- Date: 26 April – 2 May
- Edition: 1st
- Category: Tier IV
- Draw: 32S / 16D
- Prize money: $100,000
- Surface: Hard / outdoor
- Location: Jakarta, Indonesia
- Venue: Gelora Senayan Stadium

Champions

Singles
- Yayuk Basuki

Doubles
- Nicole Arendt / Kristine Radford
| Danamon Open |

= 1993 Indonesian Women's Open Tennis Championships =

The 1993 Indonesian Women's Open Tennis Championships was a women's tennis tournament played on outdoor hard courts at the Gelora Senayan Stadium in Jakarta, Indonesia and was part of Tier IV of the 1993 WTA Tour.

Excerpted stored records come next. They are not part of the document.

(** * nvh::geometry: procedural subdivided meshes

    A shallow embedding of the geometry header of the repository
    (namespace [nvh::geometry]: [Vertex], [Mesh], [Plane], [Box], [Sphere],
    [Torus], [RandomMengerSponge]) and the properties its description
    states about it.

    Conventions of the embedding.
    - [int] and [size_t] values are integers of [Z]. The result of an
      [int] sum, difference or product is checked against the range of
      [int] ([int]); a value converted to [uint32_t] / [unsigned int] is
      reduced modulo [2^32] ([u32]), as is the result of an unsigned
      operation.
    - [float] is an abstract type of the numeric kernel [Kernel], together
      with the GLM matrix operations, [sinf], [cosf] and [rand]: none of
      them is code of this repository.
    - Undefined behaviour the header can reach is an explicit [fault]:
      a division whose divisor is zero, a vector read out of range, and
      an [int] operation whose result is not a value of [int].
    - A loop whose bound its body cannot change is the list of the values
      of its counter, and what it pushes back is the list of the elements
      in the order of the loop; a counter that is incremented up to its
      bound stays a value of its type. The loops of [append] compare their
      counter with the size of a vector that may be the one they push to:
      they are run step by step, with a bound on the steps.

    After the geometry header come the pipeline helpers that share its
    file ([nvvk::GraphicsPipelineState], [nvvk::GraphicShaderObjectPipeline],
    [nvvk::GraphicsPipelineGenerator]), the compute shader of the program
    with its dispatch, and the choice of the memory type of
    [NRC::createBuffer], each with the conventions stated where it
    starts. *)

From Stdlib Require Import ZArith List Lia QArith Bool Permutation.
From Stdlib Require String.
Import ListNotations.
Open Scope Z_scope.

(** ** Machine integers *)

(** Conversion to [uint32_t] (and [unsigned int]). *)
Definition u32 (z : Z) : Z := z mod 2 ^ 32.

(** The least and the greatest value of [int]. *)
Definition INT_MIN : Z := - 2 ^ 31.
Definition INT_MAX : Z := 2 ^ 31 - 1.

(** [for (i = 0; i < n; i++)] over an [int] or [unsigned] counter. *)
Definition range (n : Z) : list Z := map Z.of_nat (seq 0 (Z.to_nat n)).

(** ** Faults *)

Inductive fault : Type :=
| DivisionByZero
| OutOfRange
| SignedOverflow.

Inductive result (A : Type) : Type :=
| Ok (a : A)
| Fault (f : fault).
Arguments Ok {A} a.
Arguments Fault {A} f.

Definition bind {A B : Type} (r : result A) (k : A -> result B) : result B :=
  match r with
  | Ok a => k a
  | Fault f => Fault f
  end.

Notation "x <- r ;; k" := (bind r (fun x => k))
  (at level 61, r at next level, right associativity).

(** A loop whose body may fault, over the values of its counter. *)
Fixpoint foldM {S A : Type} (body : S -> A -> result S) (l : list A) (s : S)
  : result S :=
  match l with
  | [] => Ok s
  | a :: l' => s' <- body s a ;; foldM body l' s'
  end.

Fixpoint mapM {A B : Type} (f : A -> result B) (l : list A) : result (list B) :=
  match l with
  | [] => Ok []
  | a :: l' => b <- f a ;; bs <- mapM f l' ;; Ok (b :: bs)
  end.

(** A loop that pushes back what each of its passes makes. *)
Definition for_each {A B : Type} (l : list A) (body : A -> result (list B))
  : result (list B) :=
  pushed <- mapM body l ;; Ok (concat pushed).

(** The result of an [int] operation whose exact value is [z]: undefined
    when [z] is not a value of [int]. *)
Definition int (z : Z) : result Z :=
  if (INT_MIN <=? z) && (z <=? INT_MAX) then Ok z else Fault SignedOverflow.

(** The sum, the difference and the product of two [int] expressions. *)
Definition int_add (a b : result Z) : result Z := x <- a ;; y <- b ;; int (x + y).
Definition int_sub (a b : result Z) : result Z := x <- a ;; y <- b ;; int (x - y).
Definition int_mul (a b : result Z) : result Z := x <- a ;; y <- b ;; int (x * y).

Declare Scope int_scope.
Delimit Scope int_scope with int.
Notation "a + b" := (int_add a b) : int_scope.
Notation "a - b" := (int_sub a b) : int_scope.
Notation "a * b" := (int_mul a b) : int_scope.

(** [v[i]] on a [std::vector]. *)
Definition at_index {A : Type} (v : list A) (i : nat) : result A :=
  match nth_error v i with
  | Some a => Ok a
  | None => Fault OutOfRange
  end.

(** [v[i] = a] on a [std::vector] (the index is in range where it is used). *)
Fixpoint set_index {A : Type} (v : list A) (i : nat) (a : A) : list A :=
  match v, i with
  | [], _ => []
  | _ :: v', O => a :: v'
  | b :: v', S i' => b :: set_index v' i' a
  end.

(** A computation that may not return: [None] when the steps allowed
    ([fuel]) are used up before it does. *)
Definition and_then {A B : Type} (r : option (result A))
  (k : A -> option (result B)) : option (result B) :=
  match r with
  | None => None
  | Some (Fault f) => Some (Fault f)
  | Some (Ok a) => k a
  end.

(** [for (i = ...; i < src.size(); i++) push(src[i])], where the pushes
    may change [src]: [src] is read from the current state at every pass. *)
Fixpoint push_loop {St A : Type} (fuel : nat) (src : St -> list A)
  (push : St -> A -> St) (i : nat) (s : St) : option (result St) :=
  match fuel with
  | O => None
  | S fuel' =>
      if (i <? length (src s))%nat then
        match at_index (src s) i with
        | Ok a => push_loop fuel' src push (S i) (push s a)
        | Fault f => Some (Fault f)
        end
      else Some (Ok s)
  end.

(** ** GLM vectors *)

Record vec2 (T : Type) : Type := Vec2 { v2x : T; v2y : T }.
Record vec3 (T : Type) : Type := Vec3 { v3x : T; v3y : T; v3z : T }.
Record vec4 (T : Type) : Type := Vec4 { v4x : T; v4y : T; v4z : T; v4w : T }.
Arguments Vec2 {T}. Arguments v2x {T}. Arguments v2y {T}.
Arguments Vec3 {T}. Arguments v3x {T}. Arguments v3y {T}. Arguments v3z {T}.
Arguments Vec4 {T}. Arguments v4x {T}. Arguments v4y {T}. Arguments v4z {T}.
Arguments v4w {T}.

(** [glm::uvec3] and [glm::uvec2]: components are [uint32_t]. *)
Record uvec3 : Type := UVec3 { ux : Z; uy : Z; uz : Z }.
Record uvec2 : Type := UVec2 { lx : Z; ly : Z }.

(** [a + glm::uvec3(offset)]: component-wise [uint32_t] addition. *)
Definition uvec3_add (a : uvec3) (offset : Z) : uvec3 :=
  UVec3 (u32 (ux a + offset)) (u32 (uy a + offset)) (u32 (uz a + offset)).

Definition uvec2_add (a : uvec2) (offset : Z) : uvec2 :=
  UVec2 (u32 (lx a + offset)) (u32 (ly a + offset)).

(** ** The numeric kernel

    What the header takes from the language and its libraries: [float]
    arithmetic, [sinf] and [cosf], GLM's 4x4 matrices, and the process-wide
    random source behind [rand()], here an explicit state. *)

Class Kernel : Type := {
  scalar : Type;
  lit : Q -> scalar;
  pi : scalar;
  of_int : Z -> scalar;
  fadd : scalar -> scalar -> scalar;
  fsub : scalar -> scalar -> scalar;
  fmul : scalar -> scalar -> scalar;
  fdiv : scalar -> scalar -> scalar;
  fneg : scalar -> scalar;
  fltb : scalar -> scalar -> bool;
  fis_zero : scalar -> bool;
  sinf : scalar -> scalar;
  cosf : scalar -> scalar;
  mat4 : Type;
  mat4_1 : mat4;
  mat_mul : mat4 -> mat4 -> mat4;
  mat_vec : mat4 -> vec4 scalar -> vec4 scalar;
  rotate : mat4 -> scalar -> vec3 scalar -> mat4;
  translate : mat4 -> vec3 scalar -> mat4;
  scale : mat4 -> vec3 scalar -> mat4;
  rng : Type;
  rand : rng -> Z * rng;
  RAND_MAX : Z
}.

(** The one fact about [float] the totality results rest on: converting a
    non-zero integer gives a non-zero [float]. *)
Class KernelLaws (K : Kernel) : Prop := {
  of_int_nonzero : forall n : Z, n <> 0 -> fis_zero (of_int n) = false
}.

(** [a / b] where [b] comes from an argument of the call: undefined when
    [b] is zero. A division by a non-zero constant is [fdiv] itself. *)
Definition fdiv_checked {K : Kernel} (a b : scalar) : result scalar :=
  if fis_zero b then Fault DivisionByZero else Ok (fdiv a b).

(** ** Vertex *)

Record Vertex {K : Kernel} : Type := MkVertex {
  position : vec4 scalar;
  normal : vec4 scalar;
  texcoord : vec4 scalar
}.

(** The constructor [Vertex(position, normal, texcoord)]. *)
Definition Vertex_new {K : Kernel}
  (pos nrm : vec3 scalar) (tc : vec2 scalar) : Vertex :=
  {| position := Vec4 (v3x pos) (v3y pos) (v3z pos) (lit 1);
     normal := Vec4 (v3x nrm) (v3y nrm) (v3z nrm) (lit 0);
     texcoord := Vec4 (v2x tc) (v2y tc) (lit 0) (lit 0) |}.

(** [vert.position = mat * vert.position; vert.normal = mat * vert.normal]. *)
Definition Vertex_transform {K : Kernel} (mat : mat4) (vert : Vertex) : Vertex :=
  {| position := mat_vec mat (position vert);
     normal := mat_vec mat (normal vert);
     texcoord := texcoord vert |}.

(** The template parameter [TVertex] with its constructor from [Vertex]. *)
Class VertexFormat (K : Kernel) : Type := {
  TVertex : Type;
  TVertex_of : Vertex -> TVertex
}.

(** ** Mesh *)

Record Mesh {K : Kernel} {V : VertexFormat K} : Type := MkMesh {
  m_vertices : list TVertex;
  m_indicesTriangles : list uvec3;
  m_indicesOutline : list uvec2
}.

(** [m_vertices.size()]. *)
Definition vertex_count {K : Kernel} {V : VertexFormat K} (m : Mesh) : Z :=
  Z.of_nat (length (m_vertices m)).

Definition empty_mesh {K : Kernel} {V : VertexFormat K} : Mesh :=
  {| m_vertices := []; m_indicesTriangles := []; m_indicesOutline := [] |}.

(** [std::swap(t.x, t.z)]. *)
Definition swap_xz (t : uvec3) : uvec3 := UVec3 (uz t) (uy t) (ux t).

Module Mesh.
Section WithKernel.
Context {K : Kernel} {V : VertexFormat K}.

(** The argument [geo] of [append] is a reference: to another mesh, or to
    the receiver itself. *)
Inductive argument : Type :=
| Other (geo : Mesh)
| Self.

(** The mesh [geo] refers to, the receiver being [self] at that time. *)
Definition deref (geo : argument) (self : Mesh) : Mesh :=
  match geo with
  | Other m => m
  | Self => self
  end.

Definition push_vertex (self : Mesh) (v : TVertex) : Mesh :=
  {| m_vertices := m_vertices self ++ [v];
     m_indicesTriangles := m_indicesTriangles self;
     m_indicesOutline := m_indicesOutline self |}.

It was the inaugural edition of the tournament and was held from 26 April through 2 May 1993. First-seeded Yayuk Basuki won the singles title and earned $18,000 first-prize money.

==Finals==
===Singles===

INA Yayuk Basuki defeated USA Ann Grossman 6–4, 6–4
- It was Basuki's 2nd singles title of the year and the 4th and last of her career.

===Doubles===

USA Nicole Arendt / AUS Kristine Radford defeated USA Amy deLone / USA Erika deLone 6–3, 6–4
- It was Arendt's first doubles title her career. It was Radford's first doubles title of her career.